Sebelumnya, Kepala Kajian Kemiskinan dan Perlindungan Sosial LPEM FEUI, Teguh Dartanto mengungkapkan, harga beras di Indonesia 30 hingga 50 persen lebih mahal dibanding beras Thailand dan Vietnam. Tingginya harga beras hanya menguntungkan segelintir pihak dan mengorbankan masyarakat yang menjadi konsumen.
"Kalau harganya beda 20 persen sih masih tidak apa. Tapi kalau mahalnya harga beras sampai 50 persen dari Thailand dan Vietnam, itu kan bermasalah. Yang untung pedagang sama petani, tapi korbannya konsumen," tegas Teguh saat dihubungi Liputan6.com.
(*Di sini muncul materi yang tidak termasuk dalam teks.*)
(* ===== verification/Processes.v ===== *)
(** daemon.rs and process_lock.rs: the processes of one user side by side, on the
    locks of their data directories and the sockets of their runtime
    directories.

    A step is one call of [daemon::run] (or of a join) that others can see: the
    lock, [socket.exists()], [UnixStream::connect], [remove_file], [bind], the
    end of the loop, and the last [remove_file].  Processes interleave in every
    way, and end at any point: with an error or by being killed, which
    releases the lock of a file but leaves the socket. *)

From stdpp Require Import functions.
From S2P Require Import Prelude Bytes Utf8 Cursor Canonical Path Identity Records Roster Database.
From S2P Require Import State RosterStore Platform Settings Keystore Setup.

Definition SOCKET_FILE : bytes := lit "control.sock".
Definition socket_path (paths : PlatformPaths) : bytes := pathbuf_push (runtime_dir paths) SOCKET_FILE.
Definition lock_path (paths : PlatformPaths) : bytes := pathbuf_push (data_dir paths) LOCK_FILE.

(** Where a process is. *)
Inductive Phase :=
  | PIdle          (* not started *)
  | PPreparing     (* a daemon that holds the lock *)
  | PChecking      (* before [socket.exists()] *)
  | PConnecting    (* the socket exists *)
  | PRemoving      (* nobody answered *)
  | PBinding       (* no socket is left *)
  | PServing       (* listening *)
  | PClosing       (* the listener is dropped *)
  | PJoining       (* a join that holds the lock *)
  | PEnded.
#[global] Instance Phase_eq_dec : EqDecision Phase.
Proof. solve_decision. Defined.

(** Between the lock and the end. *)
Definition active (phase : Phase) : bool := negb (bool_decide (phase = PIdle) || bool_decide (phase = PEnded)).

(** A daemon, or else a join, and its directories. *)
Record Program := mkProgram { pg_daemon : bool; pg_paths : PlatformPaths }.

(** The holder of each lock, and the process that bound each socket: [None] for
    one that is from before. *)
Record System := mkSystem {
  sy_phase : nat -> Phase;
  sy_locks : gmap bytes nat;
  sy_sockets : gmap bytes (option nat);
}.

Section processes.
Variable program : nat -> Program.

Definition lock_of (p : nat) : bytes := lock_path (pg_paths (program p)).
Definition socket_of (p : nat) : bytes := socket_path (pg_paths (program p)).

Definition enter (p : nat) (phase : Phase) (s : System) : System :=
  mkSystem (<[p := phase]> (sy_phase s)) (sy_locks s) (sy_sockets s).
Definition with_socket (p : nat) (socket : option (option nat)) (s : System) : System :=
  mkSystem (sy_phase s) (sy_locks s)
    (match socket with Some owner => <[socket_of p := owner]> (sy_sockets s) | None => delete (socket_of p) (sy_sockets s) end).

(** The end of a process that holds its lock. *)
Definition finish (p : nat) (s : System) : System :=
  mkSystem (<[p := PEnded]> (sy_phase s)) (delete (lock_of p) (sy_locks s)) (sy_sockets s).

(** The process that answers at a socket. *)
Definition answers (path : bytes) (s : System) : option nat :=
  match sy_sockets s !! path with
  | Some (Some owner) => if bool_decide (sy_phase s owner = PServing) then Some owner else None
  | _ => None
  end.

(** The next call of a process. *)
Definition advance (p : nat) (s : System) : option System :=
  match sy_phase s p with
  | PIdle =>
      Some match lock_outcome (match sy_locks s !! lock_of p with None => TryLocked | Some _ => TryWouldBlock end) with
           | Ok _ =>
               mkSystem (<[p := if pg_daemon (program p) then PPreparing else PJoining]> (sy_phase s))
                 (<[lock_of p := p]> (sy_locks s)) (sy_sockets s)
           | Err _ => enter p PEnded s
           end
  | PPreparing => Some (enter p PChecking s)
  | PChecking => Some (enter p (match sy_sockets s !! socket_of p with None => PBinding | Some _ => PConnecting end) s)
  | PConnecting =>
      (* [AlreadyRunning], or the socket is stale *)
      Some match answers (socket_of p) s with Some _ => finish p s | None => enter p PRemoving s end
  | PRemoving =>
      Some match sy_sockets s !! socket_of p with
           | Some _ => enter p PBinding (with_socket p None s)
           | None => finish p s
           end
  | PBinding =>
      Some match sy_sockets s !! socket_of p with
           | None => enter p PServing (with_socket p (Some (Some p)) s)
           | Some _ => finish p s
           end
  | PServing => Some (enter p PClosing s)
  | PClosing => Some (finish p (with_socket p None s))
  | PJoining => Some (finish p s)
  | PEnded => None
  end.

Inductive Action := Advance (p : nat) | Die (p : nat).

Definition system_step (a : Action) (s : System) : option System :=
  match a with
  | Advance p => advance p s
  | Die p => if active (sy_phase s p) then Some (finish p s) else None
  end.

(** Before any process: sockets may be left from earlier ones. *)
Definition initial (sockets : gset bytes) : System :=
  mkSystem (fun _ => PIdle) ∅ (gset_to_gmap None sockets).

Inductive reachable : System -> Prop :=
  | reachable_initial sockets : reachable (initial sockets)
  | reachable_step a s s' : reachable s -> system_step a s = Some s' -> reachable s'.

Fixpoint run_actions (actions : list Action) (s : System) : option System :=
  match actions with
  | [] => Some s
  | a :: actions => match system_step a s with Some s => run_actions actions s | None => None end
  end.
End processes.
Penyebabnya, kata Teguh, karena pemerintah tidak punya data valid stok beras. Perum Bulog pun yang selama ini bertugas menyimpan cadangan beras dianggap kurang mengetahui persis stok beras di gudangnya di daerah.
"Stoknya berapa dan seperti apa, pemerintah maupun Bulog tidak tahu, datanya tidak valid. Karena itu, jika terjadi kemarau pangan, intervensi telat, harganya sudah naik tajam. Sedangkan pemerintah seolah-olah alergi impor karena ini menyangkut persoalan politik," jelasnya.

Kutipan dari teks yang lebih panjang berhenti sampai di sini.